Stored data entries:
-- Opening Marker --
Lemma unreadable_response_leaves_row_witness :
  @issue_credly_badge Garbled.collaborators Inputs.awarded_badge Inputs.world_awarded
    = (inl AttributeError,
       mkWorld (store Inputs.world_awarded) (definitions Inputs.world_awarded)
         (log Inputs.world_awarded
          ++ [CredlyIssueBadge "org"
                (@credly_badge_data_of Garbled.collaborators Inputs.awarded_badge
                   Inputs.credly_template)])
         (clock Inputs.world_awarded))
  /\ @issue_accredible_badge Garbled.collaborators Inputs.accredible_badge
       Inputs.world_accredible
     = (inl AttributeError,
        mkWorld (store Inputs.world_accredible) (definitions Inputs.world_accredible)
          (log Inputs.world_accredible
           ++ [AccredibleIssueBadge 5
                 (@accredible_badge_data_of Garbled.collaborators Inputs.accredible_badge
                    Inputs.accredible_group)])
          (clock Inputs.world_accredible)).
Proof.
  apply (@unreadable_response_leaves_row Garbled.collaborators
           Inputs.awarded_badge Inputs.accredible_badge
           Inputs.world_awarded Inputs.world_accredible
           Inputs.credly_template Inputs.accredible_group
           (PyDict [("message", PyStr "ok")]) (PyStr "ok")); reflexivity.
Defined.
-- Closing Marker --
▸ Work order: Copy out each line of the data that holds the string "collaborators".

▸ Output of the task:
  @issue_credly_badge Garbled.collaborators Inputs.awarded_badge Inputs.world_awarded
                (@credly_badge_data_of Garbled.collaborators Inputs.awarded_badge
  /\ @issue_accredible_badge Garbled.collaborators Inputs.accredible_badge
                 (@accredible_badge_data_of Garbled.collaborators Inputs.accredible_badge
  apply (@unreadable_response_leaves_row Garbled.collaborators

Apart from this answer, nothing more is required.